A novel homogeneous label-free electrochemical aptamer sensor for the detection of progesterone was prepared by combining a well-designed omega (omega)-like DNA (omega-DNA) nanostructure, with an isothermal cycling amplification strategy based on the highly efficient exonuclease III (Exo III). The omega-like (omega) DNA is composed of two oligonucleotide strands: DNA1 and DNA2. The Pro aptamer triggers a chain displacement reaction of omega-DNA nanostructures, forms a new double-stranded DNA structure (aptamer precursor-DNA2), and releases DNA1. Then, Exo III selectively cleaves the DNA duplex and releases the Pro aptamer to participate in a new displacement reaction.
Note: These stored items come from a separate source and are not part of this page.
Definition throw {S A} (e : string) : M S A := fun _ => Err e.
Definition get {S} : M S S := fun s => Ok (s, s).
Definition put {S} (s : S) : M S unit := fun _ => Ok (tt, s).
Definition reads {S A} (f : S -> A) : M S A := fun s => Ok (f s, s).
Definition modify {S} (f : S -> S) : M S unit := fun s => Ok (tt, f s).
Definition check {S} (c : bool) (e : string) : M S unit :=
  fun s => if c then Ok (tt, s) else Err e.
Definition lift {S A} (r : res A) : M S A :=
  fun s => match r with Ok a => Ok (a, s) | Err e => Err e end.

(** [prisma.$transaction(work)]: the writes of [work] are kept only when it
    returns; a throw rolls every one of them back. *)
Definition transaction {S A} (work : M S A) (s : S) : res A * S :=
  match work s with
  | Ok (a, s') => (Ok a, s')
  | Err e => (Err e, s)
  end.

(** An optional string as a JavaScript condition sees it: the empty string is
    falsy, like an absent value. *)
Definition truthy (o : option string) : option string :=
  match o with Some EmptyString => None | _ => o end.

(** ** Sums *)

Definition sumZ {A} (f : A -> Z) (l : list A) : Z := foldr (fun x acc => f x + acc) 0 l.

(** ** Lemmas on results *)

Section Results.
Context {A B : Type}.

Lemma bind_Ok (m : res A) (f : A -> res B) b :
  m ≫= f = Ok b <-> exists a, m = Ok a /\ f a = Ok b.
Proof.
  split; [| intros (a & -> & H); exact H].
  destruct m as [a | e]; simpl; [eauto | discriminate].
Qed.

Lemma throw_if_Ok c e u : throw_if c e = Ok u <-> c = false.
Proof. destruct c, u; unfold throw_if; split; congruence. Qed.

Lemma of_option_Ok (o : option A) e a : of_option o e = Ok a <-> o = Some a.
Proof. destruct o; simpl; split; congruence. Qed.

Lemma catch_Ok (r : res A) h a :
  catch r h = Ok a -> r = Ok a \/ exists e, r = Err e /\ h e = Ok a.
Proof. destruct r; simpl; eauto. Qed.
End Results.

Lemma mapR_length {A B} (f : A -> res B) l ys :
  mapR f l = Ok ys -> length ys = length l.
Proof.
  revert ys; induction l as [| x xs IH]; simpl; intros ys H; [by injection H as <- |].
  apply bind_Ok in H as (y & _ & H). apply bind_Ok in H as (ys' & Hys & H).
  injection H as <-. simpl. by rewrite (IH _ Hys).
Qed.

Lemma mapR_Forall2 {A B} (f : A -> res B) l ys :
  mapR f l = Ok ys <-> Forall2 (fun x y => f x = Ok y) l ys.
Proof.
  revert ys; induction l as [| x xs IH]; intros ys; simpl.
  - split; intros H; [injection H as <-; constructor | by inversion H].
  - split; intros H.
    + apply bind_Ok in H as (y & Hy & H). apply bind_Ok in H as (ys' & Hys & H).
      injection H as <-. constructor; [done | by apply IH].
    + inversion H as [| ? y ? ys' Hy Hys]; subst. rewrite Hy. simpl.
      apply IH in Hys. by rewrite Hys.
Qed.

(** ** Lemmas on transactions *)

Section Transactions.
Context {S A B : Type}.

Lemma Mbind_Ok (m : M S A) (f : A -> M S B) s b s' :
  (m ≫= f) s = Ok (b, s') <-> exists a s1, m s = Ok (a, s1) /\ f a s1 = Ok (b, s').
Proof.
  unfold mbind, M_bind. split.
  - destruct (m s) as [[a s1] | e]; [eauto | discriminate].
  - intros (a & s1 & -> & H). exact H.
Qed.

Lemma Mret_Ok (a b : A) (s s' : S) : (mret a : M S A) s = Ok (b, s') <-> b = a /\ s' = s.
Proof. unfold mret, M_ret. split; [by intros [= -> ->] | by intros [-> ->]]. Qed.

Lemma check_Ok c e (s s' : S) u : check c e s = Ok (u, s') <-> c = true /\ s' = s.
Proof. unfold check. destruct c, u; split; [by intros [= ->] | by intros [_ ->] | done | by intros []]. Qed.

Lemma reads_Ok (f : S -> A) s a s' : reads f s = Ok (a, s') <-> a = f s /\ s' = s.
Proof. unfold reads. split; [by intros [= <- <-] | by intros [-> ->]]. Qed.

Lemma modify_Ok (f : S -> S) s u s' : modify f s = Ok (u, s') <-> s' = f s.
Proof. unfold modify. destruct u. split; [by intros [= <-] | by intros ->]. Qed.

Lemma get_Ok (s a s' : S) : get s = Ok (a, s') <-> a = s /\ s' = s.
Proof. unfold get. split; [by intros [= <- <-] | by intros [-> ->]]. Qed.

Lemma put_Ok (s1 s s' : S) u : put s1 s = Ok (u, s') <-> s' = s1.
Proof. unfold put. destruct u. split; [by intros [= <-] | by intros ->]. Qed.

Lemma lift_Ok (r : res A) (s : S) a s' : lift r s = Ok (a, s') <-> r = Ok a /\ s' = s.
Proof. unfold lift. destruct r; split; [by intros [= <- <-] | by intros [[= ->] ->] | done | by intros []]. Qed.

Lemma throw_Ok e (s : S) (a : A) s' : ~ throw e s = Ok (a, s').
Proof. discriminate. Qed.

(** A transaction that throws leaves the database as it found it. *)
Lemma transaction_rollback (work : M S A) s e :
  work s = Err e -> transaction work s = (Err e, s).
Proof. unfold transaction. by intros ->. Qed.

(** Whatever state a transaction leaves is the old one or the one its work
    committed. *)
Lemma transaction_cases (work : M S A) s :
  snd (transaction work s) = s \/
  exists a s', work s = Ok (a, s') /\ transaction work s = (Ok a, s').
Proof.
  unfold transaction. destruct (work s) as [[a s'] | e]; eauto.
Qed.
End Transactions.

(** A transaction commits its result or leaves the state as it was. *)
Lemma tx_cases {S A} (m : M S A) s r s' : transaction m s = (r, s') -> (exists x, r = Ok x /\ m s = Ok (x, s')) \/ (exists e, r = Err e /\ s' = s).
Proof. unfold transaction. destruct (m s) as [[x s1] | e]; intros [= <- <-]; eauto. Qed.

Lemma get_bind {S A} (f : S -> M S A) s : (get ≫= f) s = f s s.
Proof. reflexivity. Qed.

Lemma bind_run {S A B} (m : M S A) (f : A -> M S B) s x s1 : m s = Ok (x, s1) -> (m ≫= f) s = f x s1.
Proof. intros Hm. unfold mbind, M_bind. by rewrite Hm. Qed.

(** [run_inv H] decomposes a successful transaction [H : prog s = Ok (a, s')]
    into the success of each of its statements. *)
Ltac run_inv_step H :=
  lazymatch type of H with
  | (_ ≫= _) _ = Ok _ =>
      let a := fresh "v" in let s := fresh "st" in let H1 := fresh "Hrun" in
      apply Mbind_Ok in H as (a & s & H1 & H); run_inv_step H1; try run_inv_step H
  | (mret _) _ = Ok _ =>
      let H1 := fresh "Hret" in apply Mret_Ok in H as [H1 H]; try subst
  | check _ _ _ = Ok _ => apply check_Ok in H as [H ?]; try subst
  | reads _ _ = Ok _ =>
      let H1 := fresh "Hread" in apply reads_Ok in H as [H1 H]; try subst
  | modify _ _ = Ok _ => apply modify_Ok in H; try subst
  | get _ = Ok _ =>
      let H1 := fresh "Hget" in apply get_Ok in H as [H1 H]; try subst
  | put _ _ = Ok _ => apply put_Ok in H; try subst
  | lift _ _ = Ok _ =>
      let H1 := fresh "Hst" in apply lift_Ok in H as [H H1]; try subst
  | throw _ _ = Ok _ => by apply throw_Ok in H
  | _ => idtac
  end.

Ltac run_inv H := run_inv_step H.

(** [res_inv H] does the same for the pure result monad. *)
Ltac res_inv H :=
  lazymatch type of H with
  | _ ≫= _ = Ok _ =>
      let a := fresh "v" in let H1 := fresh "Hres" in
      apply bind_Ok in H as (a & H1 & H); res_inv H1; try res_inv H
  | throw_if _ _ = Ok _ => apply throw_if_Ok in H
  | of_option _ _ = Ok _ => apply of_option_Ok in H
  | mret _ = Ok _ => injection H as H; try subst
  | Ok _ = Ok _ => injection H as H; try subst
  | Err _ = Ok _ => discriminate H
  | _ => idtac
  end.

(** ** Lemmas on sums *)

Section Sums.
Context {A : Type}.
Implicit Types (f g : A -> Z) (l : list A).

Lemma sumZ_nil f : sumZ f [] = 0.
Proof. done. Qed.
Lemma sumZ_cons f x l : sumZ f (x :: l) = f x + sumZ f l.
Proof. done. Qed.
Lemma sumZ_app f l k : sumZ f (l ++ k) = sumZ f l + sumZ f k.
Proof. induction l as [| x l IH]; simpl; [done |]. rewrite IH. lia. Qed.
Lemma sumZ_perm f l k : l ≡ₚ k -> sumZ f l = sumZ f k.
Proof. induction 1; simpl in *; lia. Qed.
Lemma sumZ_ext f g l : (forall x, x ∈ l -> f x = g x) -> sumZ f l = sumZ g l.
Proof.
  induction l as [| x l IH]; intros H; simpl; [done |].
  rewrite H by left. rewrite IH; [done |]. intros y Hy. apply H. by right.
Qed.
Lemma sumZ_nonneg f l : (forall x, x ∈ l -> 0 <= f x) -> 0 <= sumZ f l.
Proof.
  induction l as [| x l IH]; intros H; simpl; [done |].
  pose proof (H x ltac:(left)). pose proof (IH ltac:(intros y Hy; apply H; by right)). lia.
Qed.
Lemma sumZ_add f g l : sumZ (fun x => f x + g x) l = sumZ f l + sumZ g l.
Proof. induction l as [| x l IH]; simpl; [done |]. rewrite IH. lia. Qed.
Lemma sumZ_sub f g l : sumZ (fun x => f x - g x) l = sumZ f l - sumZ g l.
Proof. induction l as [| x l IH]; simpl; [done |]. rewrite IH. lia. Qed.
Lemma sumZ_0 l : sumZ (fun _ => 0) l = 0.
Proof. induction l as [| x l IH]; simpl; [done |]. rewrite IH. lia. Qed.
End Sums.

Lemma sumZ_map {A B} (g : A -> B) (f : B -> Z) l : sumZ f (map g l) = sumZ (fun x => f (g x)) l.
Proof. induction l as [| x l IH]; simpl; [done |]. by rewrite IH. Qed.

(** ** Lists *)

(** In a list without duplicate images, an image has one preimage. *)
Lemma nodup_map_inj {A B} (f : A -> B) (l : list A) x y :
  NoDup (map f l) -> x ∈ l -> y ∈ l -> f x = f y -> x = y.
Proof.
  induction l as [| z l IH]; simpl; intros Hn Hx Hy Hf; [by apply not_elem_of_nil in Hx |].
  apply NoDup_cons in Hn as [Hz Hn].
  assert (Hin : forall w, w ∈ l -> f w ∈ map f l) by (intros w Hw; by apply list_elem_of_fmap_2).
  apply elem_of_cons in Hx as [-> | Hx], Hy as [-> | Hy]; try done.
  - exfalso. apply Hz. rewrite Hf. auto.
  - exfalso. apply Hz. rewrite <- Hf. auto.
  - auto.
Qed.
Meanwhile, the released DNA1 strands gain access to the strongly bound hemin, forming a hemin/G-quadruplex (DNAzyme). In the presence of hydrogen peroxide (H2O2), differential pulse voltammetry (DPV) was used to detect the current signal from the oxidation of o-phenylenediamine (OPD) to aminoazobenzene (DAP) catalyzed by DNAzyme. However, the amount of released DNA1 from the omega-DNA nanostructures is reduced in the presence of the target Pro, and the DPV signal declines because of the small amount of DNAzyme formed. The developed electrochemical aptasensor has a wide dynamic linear relationship in the range of 1 pg mL-1 to 10 ng mL-1 under optimal conditions. Its detection limit is down to 0.3 pg mL-1, providing a potential platform for a sensitive Pro assay among electrochemical assays. A novel homogeneous label-free electrochemical aptamer sensor for the detection of progesterone was prepared by combining the omega-like DNA nanostructure, with an isothermal cycling amplification strategy based on the exonuclease III.